It is that time of year again, the time of year when I reminisce about some of the things that I have written and done over the past year. Last post, I talked about writing essays for On the Stump and Bitter Root. I talked about learning some of the racist history of my hometown and the massacre that occurred in 1868. I talked about the ways that the present repeats the past, because the past is never past. Before ringing in the new year, one that will hopefully be much better than the one we are leaving, I want to highlight three more things that I worked on this past year.

Rediscovering Frank Yerby: Critical Essays

This past spring, Rediscovering Frank Yerby: Critical Essays came out from the University of Press of Mississippi. This book originated way back in 2015 when I really started reading Yerby’s work. It arose out of a desire to bring Yerby’s work back to the public forefront and back into the classroom. While some in the academy, as Darwin Turner noted, tend to be ashamed of reading Yerby because he is a “pulp writer,” he has a lot to offer readers and scholars alike. I see him in relation to a long line of African American authors such as Charles Chesnutt, Paul Laurence Dunbar, Shirley Anne Williams and more who wrote what Veronica Watson calls “literature of white estrangement,” and in relation to fellow Georgian Lillian Smith. Yerby needs to be in conversation with all of these authors and more.

The edited collection does just that through an examination of multiple aspects of Yerby’s writing from the social protest aspects of his work to his interrogations of religion and Christianity. With this spectrum, the contributors to the collection position Yerby as an important literary figure of the mid to late 2twentieth century, a figure who worked alongside writers such as Dorothy West, Arna Bontemps, Langston Hughes, and Richard Wright.
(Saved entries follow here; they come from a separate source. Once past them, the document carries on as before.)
(** The keywords that look at one level only. *)
Definition keyword_holds (kw : string) (arg : value) (siblings : list (string * value))
    (v : value) : bool :=
  if String.eqb kw "type" then
    match arg with PStr t => has_type t v | _ => true end
  else if String.eqb kw "minimum" then
    if is_number v then num_leb arg v else true
  else if String.eqb kw "maximum" then
    if is_number v then num_leb v arg else true
  else if String.eqb kw "required" then
    match arg, v with
    | PList names, PDict obj =>
        forallb (fun n => match n with PStr k => mem k (keys obj) | _ => true end) names
    | _, _ => true
    end
  else if String.eqb kw "additionalProperties" then
    match arg, v with
    | PBool false, PDict obj =>
        match lookup "properties" siblings with
        | Some (PDict props) => forallb (fun k => mem k (keys props)) (keys obj)
        | _ => match obj with [] => true | _ :: _ => false end
        end
    | _, _ => true
    end
  else true.

(** v conforms to schema *)
Fixpoint valid (schema : value) (v : value) {struct schema} : bool :=
  match schema with
  | PDict sch =>
      (fix each_keyword (kws : list (string * value)) : bool :=
         match kws with
         | [] => true
         | (kw, arg) :: rest =>
             keyword_holds kw arg sch v
             && (if String.eqb kw "properties" then
                   match arg, v with
                   | PDict props, PDict obj =>
                       (fix each_property (ps : list (string * value)) : bool :=
                          match ps with
                          | [] => true
                          | (name, sub) :: ps' =>
                              match lookup name obj with
                              | Some x => valid sub x
                              | None => true
                              end
                              && each_property ps'
                          end) props
                   | _, _ => true
                   end
                 else true)
             && each_keyword rest
         end) sch
  | _ => true
  end.

End Schema.

(** ** The script *)

(** The dataclass.  Its annotations (bool, str, str, float, str) are not
    enforced by Python: a field holds whatever value it was given. *)
Record TestValidationResult : Type := {
  is_correct : value;
  extracted_answer : value;
  explanation : value;
  confidence : value;
  answer_location : value
}.

(** The parameters of the generated __init__, in declaration order. *)
Definition fields : list string :=
  ["is_correct"; "extracted_answer"; "explanation"; "confidence"; "answer_location"].

(** TestValidationResult( **result_data ): every key must name a parameter and
    every parameter must receive a value.  An unknown key is reported before
    a missing parameter. *)
Definition new_TestValidationResult (w : World) (result_data : value)
  : M TestValidationResult :=
  match result_data with
  | PDict kw =>
      match find (fun k => negb (mem k fields)) (keys kw) with
      | Some k => raise (Exn (TypeError (type_error_text w (UnexpectedKeyword k))))
      | None =>
          match lookup "is_correct" kw, lookup "extracted_answer" kw,
                lookup "explanation" kw, lookup "confidence" kw,
                lookup "answer_location" kw with
          | Some a, Some b, Some c, Some d, Some e =>
              ret {| is_correct := a; extracted_answer := b; explanation := c;
                     confidence := d; answer_location := e |}
          | _, _, _, _, _ =>
              raise (Exn (TypeError (type_error_text w
                (MissingArguments (filter (fun f => negb (mem f (keys kw))) fields)))))
          end
      end
  | _ => raise (Exn (TypeError (type_error_text w (NotAMapping result_data))))
  end.

(** dataclasses.asdict(result): the fields in declaration order. *)
Definition asdict (r : TestValidationResult) : value :=
  PDict [("is_correct", is_correct r);
         ("extracted_answer", extracted_answer r);
         ("explanation", explanation r);
         ("confidence", confidence r);
         ("answer_location", answer_location r)].

Record TestValidator : Type := {
  api_key : option string;
  client : OpenAI
}.

(** TestValidator.__init__ *)
Definition TestValidator_init (w : World) (api_key : option string) : M TestValidator :=
  let self_api_key := or_else api_key (environ_get w "OPENAI_API_KEY") in
  if negb (truthy (of_optional self_api_key)) then
    raise (Exn (ValueError
      "OpenAI API key not found. Set OPENAI_API_KEY environment variable."))
  else
    self_client <- new_OpenAI w self_api_key ;;
    ret {| api_key := self_api_key; client := self_client |}.

(** The keyword arguments of the one create call. *)
#[warnings="-inexact-float"] Definition request (prompt : string) : Request :=
  {| model := "gpt-4o-mini";
     messages := [PDict [("role", PStr "user"); ("content", PStr prompt)]];
     response_format := Schema.response_format;
     temperature := 0.1%float |}.

(** The try block of validate_test_result: the call, then the parse. *)
Definition attempt (w : World) (self : TestValidator) (prompt : string)
  : M TestValidationResult :=
  response <- chat_completions_create w (client self) (request prompt) ;;
  choice <- first (choices response) ;;
  result_data <- loads w (content (message choice)) ;;
  new_TestValidationResult w result_data.

(** The result the except clause builds from the exception it caught. *)
Definition failed (e : Exception) : TestValidationResult :=
  {| is_correct := PBool false;
     extracted_answer := PStr "Error";
     explanation := PStr ("Validation failed due to error: " ++ str e);
     confidence := PFloat 0.0;
     answer_location := PStr "N/A" |}.

(** TestValidator.validate_test_result *)
Definition validate_test_result (w : World) (self : TestValidator)
    (question expected_answer actual_output : string) : M TestValidationResult :=
  let prompt := Prompt.build question expected_answer actual_output in
  try_except
    (attempt w self prompt)
    (fun e =>
       logger_error ("Error during validation: " ++ str e) ;;
       ret (failed e)).

(** What parser.parse_args() returned. *)
Record Namespace : Type := {
  question : string;
  expected_answer : string;
  actual_output : string;
  arg_api_key : option string;
  verbose : bool
}.

(** The dict main prints from its own except clause. *)
Definition error_result (e : Exception) : value :=
  PDict [("is_correct", PBool false);
         ("extracted_answer", PStr "Error");
         ("explanation", PStr (str e));
         ("confidence", PFloat 0.0);
         ("answer_location", PStr "N/A")].

(** if args.verbose: logging.getLogger().setLevel(logging.INFO) *)
Definition configure (args : Namespace) : M unit :=
  if verbose args then setLevel INFO else ret tt.

(** main, from the point where the arguments have been parsed.  sys.exit
    sits inside the try block; what it raises is no Exception, so the except
    clause does not see it. *)
Definition main (w : World) (args : Namespace) : M unit :=
  configure args ;;
  try_except
    (validator <- TestValidator_init w (arg_api_key args) ;;
     result <- validate_test_result w validator
                 (question args) (expected_answer args) (actual_output args) ;;
     print_json (asdict result) ;;
     sys_exit (if truthy (is_correct result) then 0 else 1))
    (fun e =>
       logger_error ("Fatal error: " ++ str e) ;;
       print_json (error_result e) ;;
       sys_exit 1).

(** The requests a computation sends when started in p. *)
Definition sent_during {A : Type} (m : M A) (p : Process) : list Request :=
  skipn (length (requests p)) (requests (snd (m p))).

(** p after one more request went out *)
Definition after_request (req : Request) (p : Process) : Process :=
  {| level := level p; stdout := stdout p; stderr := stderr p;
     requests := requests p ++ [req] |}.

(** One run of the script, from a fresh process: the exit status and what
    the run left on stdout. *)
Definition run (w : World) (args : Namespace) : Z * list value :=
  let (o, p) := main w args boot in (exit_status o, stdout p).

(** ** The module run as a program *)

(** print(line, file=sys.stderr) *)
Definition print_stderr (line : string) : M unit :=
  fun p => (Returns tt,
            {| level := level p; stdout := stdout p;
               stderr := stderr p ++ [line]; requests := requests p |}).

(** logging.basicConfig(level=lvl, format='%(levelname)s: %(message)s'), in
    a process whose root logger has no handler yet. *)
Definition basicConfig (lvl : Z) : M unit := setLevel lvl.

(** The statements of the module in the order they run: the guarded import
    of the client library, the configuration of logging, and main under
    if __name__ == '__main__'.  [importable] tells whether
    from openai import OpenAI succeeds; [args] is what parse_args returns
    once main has been entered. *)
Definition script (importable : bool) (w : World) (args : Namespace) : M unit :=
  if importable then
    basicConfig WARNING ;;
    main w args
  else
    print_stderr "Error: OpenAI library not installed. Install with: pip install openai" ;;
    sys_exit 1.

(** ** Reading a result *)

(** A number between 0 and 1, bounds included. *)
Definition in_unit_interval (v : value) : bool :=
  match v with
  | PInt z => (0 <=? z) && (z <=? 1)
  | PFloat f => PrimFloat.leb 0 f && PrimFloat.leb f 1
  | _ => false
  end.

Definition is_bool (v : value) : bool :=
  match v with PBool _ => true | _ => false end.

Definition is_str (v : value) : bool :=
  match v with PStr _ => true | _ => false end.

(** The five values have the types the dataclass announces. *)
Definition well_typed (r : TestValidationResult) : bool :=
  is_bool (is_correct r) && is_str (extracted_answer r) && is_str (explanation r)
  && in_unit_interval (confidence r) && is_str (answer_location r).

(** The result the printed document stands for, when it has the five keys
    in the order of the fields. *)
Definition of_document (doc : value) : option TestValidationResult :=
  match doc with
  | PDict [(k1, a); (k2, b); (k3, c); (k4, d); (k5, e)] =>
      if list_eq_dec string_dec [k1; k2; k3; k4; k5] fields
      then Some {| is_correct := a; extracted_answer := b; explanation := c;
                   confidence := d; answer_location := e |}
      else None
  | _ => None
  end.

(** The shape both except clauses give their result: everything fixed but
    the explanation, which carries the text of the error. *)
Definition error_shaped (e : Exception) (r : TestValidationResult) : Prop :=
  is_correct r = PBool false
  /\ extracted_answer r = PStr "Error"
  /\ (exists text, explanation r = PStr text /\ Prompt.Substring (str e) text)
  /\ confidence r = PFloat 0.0
  /\ answer_location r = PStr "N/A".

(** The contract the script trusts the service to keep: whenever a request
    with the response format of the script is answered and the content of
    the answer parses, the parsed value conforms to the schema the request
    carried. *)
Definition keeps_schema (w : World) : Prop :=
  forall client history req response choice rest v schema,
    response_format req = Schema.response_format ->
    Schema.requested (response_format req) = Some schema ->
    completions_create w client history req = inr response ->
    choices response = choice :: rest ->
    json_loads w (content (message choice)) = inr v ->
    Schema.valid schema v = true.

(** ** The client on the wire *)

(** The client library is not part of the repository.  This is the retry
    policy its documentation gives: a request that ends in a connection
    error, a timeout or one of the statuses 408, 409, 429 and 5xx is sent
    again, at most max_retries times, 2 unless the client is built with
    another number; the script builds it with none. *)
Module Client.

(** What becomes of one HTTP POST: an answer, or a failure that the client
    either retries (connection error, timeout, status 408, 409, 429, 5xx) or
    raises at once. *)
Inductive Posted : Type :=
| Answered (response : ChatCompletion)
| Failed (retry : bool) (e : Exception).

(** What the n-th POST of a call comes to, n counting from 0. *)
Definition Wire : Type := nat -> Request -> Posted.

(** The retries of a client built without max_retries, as by
    OpenAI(api_key=...). *)
Definition DEFAULT_MAX_RETRIES : nat := 2.

(** One call of create: POST, and POST again while the failure is one to
    retry and retries are left.  The result of the call and the number of
    POSTs it took. *)
Fixpoint send (wire : Wire) (retries_left nth : nat) (req : Request)
  : (Exception + ChatCompletion) * nat :=
  match wire nth req with
  | Answered response => (inr response, 1%nat)
  | Failed retry e =>
      match retry, retries_left with
      | true, S k => let (o, n) := send wire k (S nth) req in (o, S n)
      | _, _ => (inl e, 1%nat)
      end
  end.

Definition create (wire : Wire) (max_retries : nat) (req : Request)
  : Exception + ChatCompletion :=
  fst (send wire max_retries 0 req).

Definition posts (wire : Wire) (max_retries : nat) (req : Request) : nat :=
  snd (send wire max_retries 0 req).

End Client.

(** The world w with its create call carried out by the client over a
    wire. *)
Definition over (w : World) (wire : Client.Wire) (max_retries : nat) : World :=
  {| environ_get := environ_get w;
     OpenAI_init := OpenAI_init w;
     completions_create := fun _ _ req => Client.create wire max_retries req;
     json_loads := json_loads w;
     type_error_text := type_error_text w |}.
The essays challenge Robert Bone’s argument that Yerby was nothing more than the “prince of pulpsters,” and they highlight his continued relevance in the interrogation and illumination of whiteness.

Dope with Lime

“Dope with Lime” is the podcast I started at the Lillian E. Smith Center. Since December of 2020, we have recorded and published eleven episodes over two seasons. The name comes from the column that Smith wrote for the journal her and Paula Snelling published between 1936 and 1945. The column allowed Smith, as Rose Gladney points out, to be pointed and witty, and it has an almost blog like nature to it. It was a space where Smith could let loose a little, showcasing her biting humor and wit.
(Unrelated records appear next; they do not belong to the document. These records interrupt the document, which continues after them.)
(** * CloudSploit scan engine: a shallow embedding and its properties

  The development follows the repository's sources:

  - [engine.js] (the second half of [src/unnamed/part_001]), the scan
    orchestration engine: planning of the API calls, the bounded scheduler
    built on [async.mapValuesLimit], the result pipeline [postRun] and the
    remediation trigger;
  - [lambdaMultipleRole.js] ([src/unnamed/part_000]): the [run] and
    [remediate] operations of one check and the transaction log it writes;
  - [plugins/aws/lambda/lambdaMissingExecutionRole.js] and
    [plugins/aws/iam/iamRoleHasTags.js]: the two Lambda execution-role
    checks;
  - the statements that follow [module.exports = engine] on the last line
    of [engine.js].

  JavaScript values are modelled by the types the code uses them at:
  numbers that are statuses by [Z], strings by [string], a value that may
  be [undefined] or [null] by [option], objects used as records by
  records, objects used as dictionaries by [gmap] or, where the
  enumeration order matters, by association lists. *)

From stdpp Require Import gmap strings list pretty.
From Stdlib Require Import ZArith Ascii String Permutation.

Open Scope string_scope.

(** ** JavaScript primitives used by the sources *)

Module JS.

(** Truthiness of a value that is a string, [undefined] or [null]. *)
Definition truthy (v : option string) : bool :=
  match v with
  | Some s => negb (String.eqb s "")
  | None => false
  end.

(** [v || d] for such a value. *)
Definition or_else (v : option string) (d : string) : string :=
  match v with
  | Some s => if String.eqb s "" then d else s
  | None => d
  end.

(** Truthiness of a value that is an array or [undefined], tested together
    with its [length]: [a && a.length]. *)
Definition nonempty {A} (v : option (list A)) : bool :=
  match v with
  | Some (_ :: _) => true
  | _ => false
  end.

(** [Array.prototype.join]. *)
Definition join (sep : string) (l : list string) : string :=
  String.concat sep l.

(** [a.indexOf(x) > -1] and [a.includes(x)] on an array of strings. *)
Definition includes (x : string) (a : list string) : bool :=
  existsb (String.eqb x) a.

(** Property key under which a value that may be [undefined] is stored. *)
Definition prop_key (v : option string) : string :=
  match v with
  | Some s => s
  | None => "undefined"
  end.

(** [String.prototype.toUpperCase], on the ASCII letters. *)
Definition upper_ascii (c : ascii) : ascii :=
  let n := nat_of_ascii c in
  if (97 <=? n)%nat && (n <=? 122)%nat then ascii_of_nat (n - 32) else c.

Fixpoint toUpperCase (s : string) : string :=
  match s with
  | EmptyString => EmptyString
  | String c s' => String (upper_ascii c) (toUpperCase s')
  end.

(** [s.endsWith(t)]. *)
Definition endsWith (s t : string) : bool :=
  let n := String.length s in
  let m := String.length t in
  (m <=? n)%nat && String.eqb (substring (n - m) m s) t.

(** [s.split(sep)] for a separator that is not empty. [skip] counts the
    characters of a separator just matched that are still to be passed. *)
Fixpoint split_go (sep : string) (skip : nat) (cur : string) (s : string)
  : list string :=
  match s with
  | EmptyString => [cur]
  | String c s' =>
      match skip with
      | S k => split_go sep k cur s'
      | O =>
          if prefix sep s
          then cur :: split_go sep (String.length sep - 1) EmptyString s'
          else split_go sep 0 (cur ++ String c EmptyString) s'
      end
  end.

Definition split (sep : string) (s : string) : list string :=
  split_go sep 0 EmptyString s.

(** The double quote character, as a string. *)
Definition dq : string := String (ascii_of_nat 34) EmptyString.

(** [a.pop()] read as an expression: the last element. *)
Definition pop (a : list string) : option string := last a.

End JS.

(** ** The scan engine ([engine.js]) *)

Module Engine.

(** *** Data model *)

(** A result as the checks emit it. *)
Record result := {
  status : Z;
  message : string;
  region : option string;
  resource : option string;
}.

(** An entry of the transaction log stored under
    [actions[checkId][resource]]: an object of recorded facts, or the error
    stored under the key ['error']. *)
Inductive log_entry :=
| Facts (fields : gmap string (option string))
| Failure (err : string).

(** One phase of the transaction log: [{ actions: { checkId: { resource:
    entry } } }]. *)
Record log_phase := {
  actions : option (gmap string (gmap string log_entry));
}.

(** The transaction log (the [remediation_file] of the sources). *)
Record remediation_file := {
  access : option unit;
  pre_remediate : option log_phase;
  post_remediate : option log_phase;
  remediate_phase : option log_phase;
}.

(** What calling a check's [run] (or the ASL runner in its place) with
    the engine's callback does: it calls back once with [(err, results)],
    throws, or never calls back. *)
Record callback := {
  cb_err : option string;
  cb_results : option (list result);
}.

Inductive behaviour :=
| Calls (cb : callback)
| Throws
| Hangs.

(** What calling a check's [remediate] does from the engine's point of
    view: the call returns (its completion callback only prints) or it
    throws. *)
Inductive remediation :=
| RemReturns
| RemThrows.

Record asl_descriptor := {
  version : option string;
}.

(** A check descriptor, with the fields the engine reads. [run] is the
    behaviour of [plugin.run(collection, settings, postRun)] on the scan's
    snapshot. *)
Record plugin := {
  title : string;
  apis : option (list string);
  apis_remediate : option (list string);
  compliance : option (list (string * string));
  types : list string;
  asl : option asl_descriptor;
  run : behaviour;
  remediate : option remediation;
}.

(** The catalog [exports[settings.cloud]], in the order of
    [Object.entries]. *)
Definition catalog := list (string * plugin).

Record settings := {
  cloud : string;
  plugin_id : option string;            (* settings.plugin *)
  compliance_modes : option (list string);   (* settings.compliance *)
  remediate_ids : option (list string); (* settings.remediate *)
  suppress : option (list string);
  run_asl : bool;                       (* settings['run-asl'] *)
  exit_code : bool;
  govcloud : bool;
  china : bool;
  ignore_ok : bool;
  skip_paginate : bool;
}.

Record cloud_config := {
  organization : bool;
  remediate_config : bool;              (* cloudConfig.remediate is set *)
  blob_upload : bool;  (* StorageConnection && BlobContainer *)
}.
Over the past year, I have talked with guests about a wide range of topics from the personal journey that Karen Branan took in writing about her family’s connection to a lynching in Georgia in The Family Tree to exploring the ways that comics and Lillian Smith intersect with Donna-Lyn Washington and Chuck Brown. I spoke with guests such as Nicole Robinson about her work as a Narrative Medicine Coordinator and her time at the LES Center working on her own writing. I’ve talked with Jaleesa Harris about teaching and pedagogy and the importance of representation in the texts we teach and in the classroom. All of these conversations have been informative and engaging, providing different viewpoints on a myriad of topics. I have guests lined up for upcoming episodes, so make sure to stay tuned to the LES Center’s social media feeds for updates.

Graphic Memoir Project

Every semester, I try to do something new with students in my classroom. Over the past few years, I’ve been moving away from the traditional essay/research paper assignment towards projects where students can take what they have learned and discussed and create whatever they want. Last spring, I centered my composition class around graphic memoirs, and for the final project, I had students create their own graphic memoirs. Along with the graphic memoir, students had to produce a 500 artistic statement, basically a statement discussing the choices they made and the sources that influenced their final project.
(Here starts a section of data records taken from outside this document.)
Definition deployManufacturerContract (args : ManufacturerArgs)
  : M W ManufacturerReport :=
  try_catch
    (let shard := default 1 (shardId args) in
     match retailerAddress args with
     | None | Some EmptyString =>
         throw (ErrorObj
           "Retailer address is required to deploy the Manufacturer contract. Please deploy a Retailer contract first.")
     | Some retailerAddress =>
         let* client := this_getClient shard in
         let* pubkey :=
           match publicKey args with
           | None | Some EmptyString =>
               let* keyPair := generateKeyPair in
               ret (fst keyPair)
           | Some publicKey =>
               match Js.hexToBytes
                       (if String.prefix "0x" publicKey then publicKey
                        else "0x" +:+ publicKey) with
               | Some bs => ret bs
               | None => throw (ErrorObj "invalid hex")
               end
           end in
         let retailerAddressNormalized := normalizeAddress retailerAddress in
         let bytecode := MANUFACTURER_BYTECODE in
         let* saltValue :=
           match salt args with
           | Some n => if n =? 0 then generateRandomSalt else ret n
           | None => generateRandomSalt
           end in
         let* smartAccount := generateSmartAccount C shard in
         let* gasPrice := getGasPrice C shard in
         let feeCredit := 1000000 * gasPrice in
         let* res := account_deployContract C smartAccount
                       {| dd_bytecode := bytecode;
                          dd_abi := MANUFACTURER_ABI;
                          dd_args := [Js.VBytes pubkey; Js.VStr retailerAddressNormalized];
                          dd_feeCredit := feeCredit;
                          dd_salt := saltValue;
                          dd_shard := shard |} in
         let '(contractAddress, hash) := res in
         try_catch
           (run waitTillCompleted C hash in
            let* isVerified := verifyCode contractAddress 10 in
            let pubkeyHex := Js.bytesToHex pubkey in
            if (isVerified : bool) then
              ret (ManufacturerDeployed contractAddress hash
                     retailerAddressNormalized pubkeyHex shard)
            else
              ret (ManufacturerVerificationTimedOut contractAddress hash
                     retailerAddressNormalized pubkeyHex shard))
           (fun _ => ret (ManufacturerUnconfirmed contractAddress hash shard))
     end)
    (fun error =>
       throw (ContractDeploymentError "Manufacturer" (error_message error))).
When I assign a new project in classes, I make sure that I do it right alongside students, either before the semester or during the semester. I do not want my students to do something that I have not done before. For this project, I made a short graphic memoir about Lillian Smith, and I walked them through my process from choosing the app that I chose to structuring the text itself. Walking my students through the process helped me think about how to tweak this assignment when I do it again, but more importantly it showed my students that I was learning right alongside them.

I had never made a graphic memoir or comic before. I had only read and analyzed them up to that point. The project required me to do what I want students to do, take the knowledge they learn from the readings (both the graphic memoirs themselves and from comics scholarship) and apply that knowledge to their own projects, creating something from what they learn. The pandemic hindered this project some because we had to shift online halfway through the semester, but the end results from students were awesome. Some, like me, used apps that allow you to insert pictures into pre-structured page layouts while others illustrated their own texts. No matter what process they chose, they created graphic memoirs. We stepped out of our comfort zones, using the knowledge we acquired to create texts that didn’t just regurgitate information but instead took information and molded it into its own creation.

These are the types of projects I enjoy having student do for my courses. They place all of us on the same level in the class because we are all learning and creating together. We are, essentially, producing knowledge and art alongside one another. For me, this is education. This is pedagogy. This is what we should be doing. As Kevin Gannon puts it, “I am their ally, and learning is our mutual goal.”